--- START ---

Lemma score_row_spec p d : docs idx !! p = Some d -> forall l acc, (forall x, x ∈ l -> x ∈ sts) ->
  fold_left (fun score token =>
    let term_df := default 0 (fold_left bump_df all_rows ∅ !! token) in
    if term_df =? 0 then score
    else
      let tf := default 0 (tf_in (fold_left add_tf all_rows ∅) p token) in
      if tf =? 0 then score
      else f32_add score (bm25_score Params_default (Z.max (Z.of_nat (size (docs idx))) term_df) term_df tf
                            (wrap32 (d_length d)) (avgdl idx)))
    ((fun term => tok term) <$> l) (default f32_zero acc) =
  default f32_zero (fold_left (add_term idx p d) l acc).
Proof.
  intros Hd l. induction l as [|term l IH]; intros acc Hl; [done|].
  rewrite fmap_cons. cbn [fold_left]. rewrite <- IH by (intros; apply Hl; by right). f_equal. cbv zeta.
  rewrite df_spec, tfs_spec by (apply Hl; left). unfold add_term.
  destruct (tf_of (postings idx) term p) as [tf|] eqn:Htf.
  - pose proof (ok_tf _ Hok _ _ _ Htf) as Hb.
    assert (Hdf : 0 < df_of idx term).
    { unfold df_of. unfold tf_of in Htf. destruct (postings idx !! term) as [posting|]; [|done]. simpl in Htf.
      assert (size posting <> 0%nat); [|lia]. intros E%map_size_empty_inv. subst. by rewrite lookup_empty in Htf. }
    rewrite (proj2 (Z.eqb_neq (df_of idx term) 0)) by lia. change (default 0 (Some tf)) with tf.
    rewrite (proj2 (Z.eqb_neq tf 0)) by lia. pose proof (df_le_docs term). rewrite Z.max_l by done.
    pose proof (ok_length _ Hok _ _ Hd). by rewrite (wrap32_small (d_length d)) by lia.
  - change (default 0 (@None Z)) with 0. by destruct (df_of idx term =? 0).
Qed.

Lemma score_row_sum p d : docs idx !! p = Some d ->
  score_row (Z.of_nat (size (docs idx))) (avgdl idx) (fold_left bump_df all_rows ∅) (fold_left add_tf all_rows ∅)
    (query_tokens ix q) p (d_length d) = default f32_zero (fold_left (add_term idx p d) sts None).
Proof. intros Hd. apply (score_row_spec p d Hd sts None). by intros. Qed.

(** The document pass *)
Definition all_docs : list (str * bytes * Z) :=
  concat (imap (fun k chunk => doc_rows (ix_scope ix) (bool_decide (status_filter q = ActiveOnly)) chunk t)
    (chunks 64 (sort_by str_cmp (map_to_list (fold_left add_tf all_rows ∅)).*1))).

Lemma all_docs_perm : all_docs ≡ₚ doc_rows (ix_scope ix) (bool_decide (status_filter q = ActiveOnly))
  (sort_by str_cmp (map_to_list (fold_left add_tf all_rows ∅)).*1) t.
Proof.
  unfold all_docs. set (active := bool_decide _). set (paths := sort_by _ _).
  rewrite (imap_const (fun chunk => doc_rows (ix_scope ix) active chunk t)).
  set (sel := fun d : str * SearchDoc => if negb active || is_active_status (sd_status d.2)
                                         then Some (d.1, sd_payload d.2, default 0 (sd_length d.2)) else None).
  assert (Hsel : forall chunk, doc_rows (ix_scope ix) active chunk t =
    omap (fun d => if existsb (str_eqb d.1) chunk then sel d else None) (scope_docs (ix_scope ix) t)).
  { intros chunk. unfold doc_rows, sel. apply list_omap_ext, Forall_Forall2_diag, Forall_forall. intros d _.
    by destruct (existsb _ _). }
  rewrite (list_fmap_ext _ _ _ (fun _ chunk _ => Hsel chunk)). rewrite Hsel.
  pose proof (batches (fun d : str * SearchDoc => d.1) sel (scope_docs (ix_scope ix) t) (chunks 64 paths)) as H.
  rewrite chunks_concat in H by lia. apply H. unfold paths. rewrite sort_by_perm. apply NoDup_fst_map_to_list.
Qed.

Lemma all_docs_NoDup : NoDup all_docs.*1.*1.
Proof.
  rewrite all_docs_perm. rewrite <- list_fmap_compose. eapply (NoDup_omap_key _ fst); [|apply scope_docs_NoDup].
  intros d d' y y'. destruct (_ && _); [|done]. destruct (_ && _); [|done]. by intros [= <-] [= <-].
Qed.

--- END ---

Copy out all lines of the material above in which "Some" occurs.

◆ **Solution to the problem**
Lemma score_row_spec p d : docs idx !! p = Some d -> forall l acc, (forall x, x ∈ l -> x ∈ sts) ->
    rewrite (proj2 (Z.eqb_neq (df_of idx term) 0)) by lia. change (default 0 (Some tf)) with tf.
Lemma score_row_sum p d : docs idx !! p = Some d ->
                                         then Some (d.1, sd_payload d.2, default 0 (sd_length d.2)) else None).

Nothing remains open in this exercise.